SOURCE INFORMATION:
----

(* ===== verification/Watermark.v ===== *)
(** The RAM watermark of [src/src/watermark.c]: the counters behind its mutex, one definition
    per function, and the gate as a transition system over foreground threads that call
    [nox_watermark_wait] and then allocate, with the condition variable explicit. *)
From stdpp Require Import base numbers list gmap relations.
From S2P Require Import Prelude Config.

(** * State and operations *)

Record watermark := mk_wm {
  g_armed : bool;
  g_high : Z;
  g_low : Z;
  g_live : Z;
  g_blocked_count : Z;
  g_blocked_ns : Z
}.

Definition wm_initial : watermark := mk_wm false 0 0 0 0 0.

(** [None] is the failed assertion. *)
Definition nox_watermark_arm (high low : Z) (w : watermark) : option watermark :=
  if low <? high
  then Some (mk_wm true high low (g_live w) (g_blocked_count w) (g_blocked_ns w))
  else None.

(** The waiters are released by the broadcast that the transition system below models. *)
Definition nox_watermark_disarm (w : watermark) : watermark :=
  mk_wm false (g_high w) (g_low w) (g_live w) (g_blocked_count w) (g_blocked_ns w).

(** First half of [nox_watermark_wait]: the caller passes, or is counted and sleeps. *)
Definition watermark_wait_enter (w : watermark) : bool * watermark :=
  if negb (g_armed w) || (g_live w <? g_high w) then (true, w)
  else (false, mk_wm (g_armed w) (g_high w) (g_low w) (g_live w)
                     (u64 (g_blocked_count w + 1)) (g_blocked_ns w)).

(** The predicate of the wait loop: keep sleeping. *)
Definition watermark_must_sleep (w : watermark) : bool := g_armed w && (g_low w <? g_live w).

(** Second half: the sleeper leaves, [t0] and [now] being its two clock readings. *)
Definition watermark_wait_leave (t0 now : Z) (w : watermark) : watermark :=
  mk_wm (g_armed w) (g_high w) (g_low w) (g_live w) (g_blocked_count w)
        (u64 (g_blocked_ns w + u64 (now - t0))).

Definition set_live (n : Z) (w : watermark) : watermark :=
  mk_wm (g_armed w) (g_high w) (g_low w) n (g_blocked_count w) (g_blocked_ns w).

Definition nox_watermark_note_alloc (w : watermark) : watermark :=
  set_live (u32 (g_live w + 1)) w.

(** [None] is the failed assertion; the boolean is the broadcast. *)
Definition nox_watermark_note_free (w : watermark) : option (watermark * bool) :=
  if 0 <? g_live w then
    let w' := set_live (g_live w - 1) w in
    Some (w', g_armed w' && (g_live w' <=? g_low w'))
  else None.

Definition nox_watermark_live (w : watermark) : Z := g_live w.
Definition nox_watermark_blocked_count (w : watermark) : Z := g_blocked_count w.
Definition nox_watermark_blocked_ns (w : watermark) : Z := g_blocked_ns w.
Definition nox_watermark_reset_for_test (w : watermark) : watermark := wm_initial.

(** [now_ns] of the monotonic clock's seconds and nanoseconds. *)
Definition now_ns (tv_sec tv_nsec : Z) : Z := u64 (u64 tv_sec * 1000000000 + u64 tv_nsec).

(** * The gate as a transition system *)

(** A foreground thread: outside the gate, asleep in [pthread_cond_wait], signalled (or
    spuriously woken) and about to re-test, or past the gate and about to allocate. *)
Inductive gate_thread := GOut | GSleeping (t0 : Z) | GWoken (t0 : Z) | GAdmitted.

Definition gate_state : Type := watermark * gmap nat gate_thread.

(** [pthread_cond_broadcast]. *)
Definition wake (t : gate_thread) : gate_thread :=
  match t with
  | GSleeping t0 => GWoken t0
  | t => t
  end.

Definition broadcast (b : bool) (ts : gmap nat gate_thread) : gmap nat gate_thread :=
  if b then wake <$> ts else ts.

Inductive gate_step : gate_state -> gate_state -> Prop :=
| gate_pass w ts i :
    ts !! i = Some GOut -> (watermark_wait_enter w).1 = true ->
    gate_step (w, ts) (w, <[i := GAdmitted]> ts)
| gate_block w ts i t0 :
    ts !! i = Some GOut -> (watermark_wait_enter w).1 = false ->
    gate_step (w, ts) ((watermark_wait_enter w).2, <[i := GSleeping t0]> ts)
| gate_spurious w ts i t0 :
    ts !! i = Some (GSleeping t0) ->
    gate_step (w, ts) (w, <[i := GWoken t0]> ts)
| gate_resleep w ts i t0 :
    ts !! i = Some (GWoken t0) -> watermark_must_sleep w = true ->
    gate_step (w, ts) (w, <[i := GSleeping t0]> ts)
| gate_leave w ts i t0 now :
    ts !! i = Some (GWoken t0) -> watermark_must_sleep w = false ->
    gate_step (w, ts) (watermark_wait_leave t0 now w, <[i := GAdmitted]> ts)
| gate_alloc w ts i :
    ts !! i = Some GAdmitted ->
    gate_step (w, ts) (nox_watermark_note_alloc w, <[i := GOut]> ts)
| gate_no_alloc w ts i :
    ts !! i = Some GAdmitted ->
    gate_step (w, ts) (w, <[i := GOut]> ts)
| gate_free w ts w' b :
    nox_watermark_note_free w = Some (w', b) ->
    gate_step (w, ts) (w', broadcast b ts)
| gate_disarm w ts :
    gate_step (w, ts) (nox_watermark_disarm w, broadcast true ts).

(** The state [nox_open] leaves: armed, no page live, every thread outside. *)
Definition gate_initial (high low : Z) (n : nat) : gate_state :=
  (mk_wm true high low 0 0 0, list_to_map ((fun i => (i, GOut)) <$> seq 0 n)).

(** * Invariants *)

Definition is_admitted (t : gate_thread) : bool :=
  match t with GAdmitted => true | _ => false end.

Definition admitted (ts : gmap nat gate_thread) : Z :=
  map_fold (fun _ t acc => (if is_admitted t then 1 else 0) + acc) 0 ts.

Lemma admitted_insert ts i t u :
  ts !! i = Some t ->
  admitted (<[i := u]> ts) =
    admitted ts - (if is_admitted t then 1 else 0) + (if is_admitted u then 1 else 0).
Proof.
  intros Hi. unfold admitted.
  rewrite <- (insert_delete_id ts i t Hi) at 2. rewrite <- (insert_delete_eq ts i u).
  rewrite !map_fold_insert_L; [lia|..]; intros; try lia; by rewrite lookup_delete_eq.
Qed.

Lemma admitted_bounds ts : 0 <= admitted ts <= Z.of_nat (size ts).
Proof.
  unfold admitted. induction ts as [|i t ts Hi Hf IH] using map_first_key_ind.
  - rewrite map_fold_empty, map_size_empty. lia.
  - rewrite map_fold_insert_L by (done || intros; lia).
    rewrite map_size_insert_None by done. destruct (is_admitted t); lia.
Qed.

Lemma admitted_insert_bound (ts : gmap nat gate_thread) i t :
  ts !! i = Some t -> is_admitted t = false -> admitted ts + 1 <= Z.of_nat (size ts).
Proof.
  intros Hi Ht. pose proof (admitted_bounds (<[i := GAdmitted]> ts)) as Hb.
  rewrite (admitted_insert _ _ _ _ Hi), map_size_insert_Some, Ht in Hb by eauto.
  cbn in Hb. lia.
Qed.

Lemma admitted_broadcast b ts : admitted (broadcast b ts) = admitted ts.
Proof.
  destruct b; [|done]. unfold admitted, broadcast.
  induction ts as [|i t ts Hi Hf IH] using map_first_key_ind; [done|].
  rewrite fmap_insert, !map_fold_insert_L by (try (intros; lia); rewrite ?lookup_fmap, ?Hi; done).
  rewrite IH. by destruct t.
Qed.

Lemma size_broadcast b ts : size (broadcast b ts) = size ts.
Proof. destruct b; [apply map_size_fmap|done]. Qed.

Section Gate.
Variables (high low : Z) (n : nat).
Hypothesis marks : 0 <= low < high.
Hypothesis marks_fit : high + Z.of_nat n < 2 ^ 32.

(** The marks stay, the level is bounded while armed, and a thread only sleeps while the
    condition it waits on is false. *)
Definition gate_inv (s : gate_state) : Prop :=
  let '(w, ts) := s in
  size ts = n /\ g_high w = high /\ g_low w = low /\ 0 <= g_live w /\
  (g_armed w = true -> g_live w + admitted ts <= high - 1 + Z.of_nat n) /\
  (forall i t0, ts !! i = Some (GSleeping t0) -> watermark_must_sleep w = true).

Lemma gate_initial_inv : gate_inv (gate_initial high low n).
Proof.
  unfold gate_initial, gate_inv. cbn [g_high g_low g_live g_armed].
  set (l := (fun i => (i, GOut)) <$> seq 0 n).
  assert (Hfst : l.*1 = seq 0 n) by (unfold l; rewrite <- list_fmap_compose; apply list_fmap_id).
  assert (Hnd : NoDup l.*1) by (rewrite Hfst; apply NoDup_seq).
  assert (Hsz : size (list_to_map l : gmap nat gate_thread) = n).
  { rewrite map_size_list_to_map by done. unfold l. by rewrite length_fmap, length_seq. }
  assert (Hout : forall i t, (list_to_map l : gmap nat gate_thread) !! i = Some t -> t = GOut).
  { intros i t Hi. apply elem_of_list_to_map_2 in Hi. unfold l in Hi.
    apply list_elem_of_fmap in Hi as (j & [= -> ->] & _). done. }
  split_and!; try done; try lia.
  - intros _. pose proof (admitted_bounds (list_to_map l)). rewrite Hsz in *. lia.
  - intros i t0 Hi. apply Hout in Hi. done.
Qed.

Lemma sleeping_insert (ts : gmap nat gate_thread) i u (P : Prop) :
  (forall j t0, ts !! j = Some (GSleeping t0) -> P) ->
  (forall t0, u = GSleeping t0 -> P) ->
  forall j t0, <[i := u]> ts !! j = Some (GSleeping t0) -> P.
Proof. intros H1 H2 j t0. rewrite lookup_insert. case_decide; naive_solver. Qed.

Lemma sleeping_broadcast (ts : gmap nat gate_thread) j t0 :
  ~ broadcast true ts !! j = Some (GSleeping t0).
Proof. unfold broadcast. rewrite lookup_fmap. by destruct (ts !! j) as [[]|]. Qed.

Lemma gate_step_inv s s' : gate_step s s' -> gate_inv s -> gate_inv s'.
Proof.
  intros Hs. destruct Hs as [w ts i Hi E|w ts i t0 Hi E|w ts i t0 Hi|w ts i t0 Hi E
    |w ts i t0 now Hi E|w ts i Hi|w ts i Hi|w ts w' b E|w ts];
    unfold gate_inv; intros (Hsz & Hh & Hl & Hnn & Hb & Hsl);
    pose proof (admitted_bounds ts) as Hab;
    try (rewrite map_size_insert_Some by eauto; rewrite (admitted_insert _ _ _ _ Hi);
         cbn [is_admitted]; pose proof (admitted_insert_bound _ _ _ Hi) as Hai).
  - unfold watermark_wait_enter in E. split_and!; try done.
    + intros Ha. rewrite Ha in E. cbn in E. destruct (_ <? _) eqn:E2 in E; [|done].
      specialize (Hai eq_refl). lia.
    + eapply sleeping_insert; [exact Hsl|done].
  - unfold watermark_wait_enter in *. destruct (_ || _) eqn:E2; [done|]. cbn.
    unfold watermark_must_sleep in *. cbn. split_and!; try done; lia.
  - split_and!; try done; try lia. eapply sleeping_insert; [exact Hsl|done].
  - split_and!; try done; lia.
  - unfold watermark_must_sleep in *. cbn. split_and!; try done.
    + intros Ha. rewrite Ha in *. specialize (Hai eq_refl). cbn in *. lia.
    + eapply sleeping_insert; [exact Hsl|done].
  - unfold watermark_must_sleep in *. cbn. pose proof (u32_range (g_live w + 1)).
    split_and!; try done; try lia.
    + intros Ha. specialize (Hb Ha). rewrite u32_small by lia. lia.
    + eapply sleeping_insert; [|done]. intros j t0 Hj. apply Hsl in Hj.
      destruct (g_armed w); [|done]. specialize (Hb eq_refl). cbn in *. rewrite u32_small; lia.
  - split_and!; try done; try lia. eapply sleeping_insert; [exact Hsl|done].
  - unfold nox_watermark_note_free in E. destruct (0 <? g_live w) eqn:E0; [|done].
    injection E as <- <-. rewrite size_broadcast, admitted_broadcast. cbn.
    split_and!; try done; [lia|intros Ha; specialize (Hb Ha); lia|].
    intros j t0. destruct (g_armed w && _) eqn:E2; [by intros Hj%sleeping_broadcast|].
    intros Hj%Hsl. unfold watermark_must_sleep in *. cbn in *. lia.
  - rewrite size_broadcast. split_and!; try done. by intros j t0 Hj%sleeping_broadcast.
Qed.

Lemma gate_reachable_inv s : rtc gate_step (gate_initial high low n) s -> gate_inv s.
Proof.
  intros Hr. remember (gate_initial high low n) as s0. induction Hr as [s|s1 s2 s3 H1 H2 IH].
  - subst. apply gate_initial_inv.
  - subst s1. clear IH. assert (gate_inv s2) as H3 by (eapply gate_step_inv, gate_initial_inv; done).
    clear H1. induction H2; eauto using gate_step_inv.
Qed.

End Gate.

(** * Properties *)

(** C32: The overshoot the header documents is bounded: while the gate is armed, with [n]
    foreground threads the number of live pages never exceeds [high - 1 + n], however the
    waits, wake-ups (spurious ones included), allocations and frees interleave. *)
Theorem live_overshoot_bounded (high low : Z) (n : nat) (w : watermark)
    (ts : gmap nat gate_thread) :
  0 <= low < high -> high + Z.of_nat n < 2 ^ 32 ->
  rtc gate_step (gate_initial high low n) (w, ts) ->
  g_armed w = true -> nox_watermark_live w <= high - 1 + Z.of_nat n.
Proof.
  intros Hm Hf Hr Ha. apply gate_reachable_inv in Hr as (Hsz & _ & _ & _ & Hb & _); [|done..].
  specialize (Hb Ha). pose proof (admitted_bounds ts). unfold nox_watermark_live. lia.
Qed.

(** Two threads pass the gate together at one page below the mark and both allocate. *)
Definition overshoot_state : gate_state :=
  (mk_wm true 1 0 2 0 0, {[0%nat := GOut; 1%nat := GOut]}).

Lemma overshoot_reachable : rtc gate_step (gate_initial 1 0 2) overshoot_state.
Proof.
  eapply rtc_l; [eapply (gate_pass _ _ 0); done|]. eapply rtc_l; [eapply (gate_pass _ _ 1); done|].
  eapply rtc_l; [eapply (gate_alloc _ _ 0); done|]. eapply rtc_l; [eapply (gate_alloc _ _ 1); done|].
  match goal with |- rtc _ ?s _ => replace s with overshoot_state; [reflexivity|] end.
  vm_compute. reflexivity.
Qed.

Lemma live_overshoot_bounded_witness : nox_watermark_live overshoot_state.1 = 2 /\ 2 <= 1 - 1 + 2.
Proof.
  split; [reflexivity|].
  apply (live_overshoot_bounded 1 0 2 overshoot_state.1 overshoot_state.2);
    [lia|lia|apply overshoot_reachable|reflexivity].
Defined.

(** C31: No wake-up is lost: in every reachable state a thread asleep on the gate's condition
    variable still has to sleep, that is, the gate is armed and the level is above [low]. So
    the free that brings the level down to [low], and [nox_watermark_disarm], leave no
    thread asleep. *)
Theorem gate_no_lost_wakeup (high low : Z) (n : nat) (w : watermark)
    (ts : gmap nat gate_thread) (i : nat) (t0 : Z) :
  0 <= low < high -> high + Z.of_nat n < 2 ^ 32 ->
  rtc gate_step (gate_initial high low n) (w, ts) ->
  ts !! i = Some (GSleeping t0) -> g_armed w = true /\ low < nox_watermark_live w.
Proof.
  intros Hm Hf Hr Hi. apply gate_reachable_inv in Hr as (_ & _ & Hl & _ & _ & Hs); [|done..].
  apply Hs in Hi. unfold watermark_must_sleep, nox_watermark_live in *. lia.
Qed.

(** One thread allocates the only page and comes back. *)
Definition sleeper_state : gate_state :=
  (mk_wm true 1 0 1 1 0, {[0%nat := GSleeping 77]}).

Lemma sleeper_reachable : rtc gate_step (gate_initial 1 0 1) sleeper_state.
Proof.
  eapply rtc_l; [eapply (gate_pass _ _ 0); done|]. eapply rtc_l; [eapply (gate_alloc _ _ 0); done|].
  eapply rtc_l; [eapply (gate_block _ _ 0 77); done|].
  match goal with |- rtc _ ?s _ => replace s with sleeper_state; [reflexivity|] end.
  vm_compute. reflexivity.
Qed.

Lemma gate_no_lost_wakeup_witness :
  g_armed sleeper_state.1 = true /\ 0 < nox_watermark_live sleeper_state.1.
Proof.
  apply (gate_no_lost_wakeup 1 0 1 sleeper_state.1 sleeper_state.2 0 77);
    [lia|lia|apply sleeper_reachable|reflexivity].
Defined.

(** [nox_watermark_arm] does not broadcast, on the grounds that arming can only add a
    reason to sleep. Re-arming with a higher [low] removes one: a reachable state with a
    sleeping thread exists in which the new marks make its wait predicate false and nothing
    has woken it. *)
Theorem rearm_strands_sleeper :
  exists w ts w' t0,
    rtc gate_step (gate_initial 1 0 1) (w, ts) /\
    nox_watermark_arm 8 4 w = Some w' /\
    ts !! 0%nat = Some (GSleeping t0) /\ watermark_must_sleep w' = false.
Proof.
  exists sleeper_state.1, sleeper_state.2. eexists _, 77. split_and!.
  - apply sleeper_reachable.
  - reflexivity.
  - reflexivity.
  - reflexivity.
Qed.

----

ABOUT THIS EXERCISE: Using only the entries above, output the line with "watermark_must_sleep w = true ->", the line with "gate_no_alloc w ts", and all lines between them, exactly as they stand.

EXERCISE SOLUTION:
    ts !! i = Some (GWoken t0) -> watermark_must_sleep w = true ->
    gate_step (w, ts) (w, <[i := GSleeping t0]> ts)
| gate_leave w ts i t0 now :
    ts !! i = Some (GWoken t0) -> watermark_must_sleep w = false ->
    gate_step (w, ts) (watermark_wait_leave t0 now w, <[i := GAdmitted]> ts)
| gate_alloc w ts i :
    ts !! i = Some GAdmitted ->
    gate_step (w, ts) (nox_watermark_note_alloc w, <[i := GOut]> ts)
| gate_no_alloc w ts i :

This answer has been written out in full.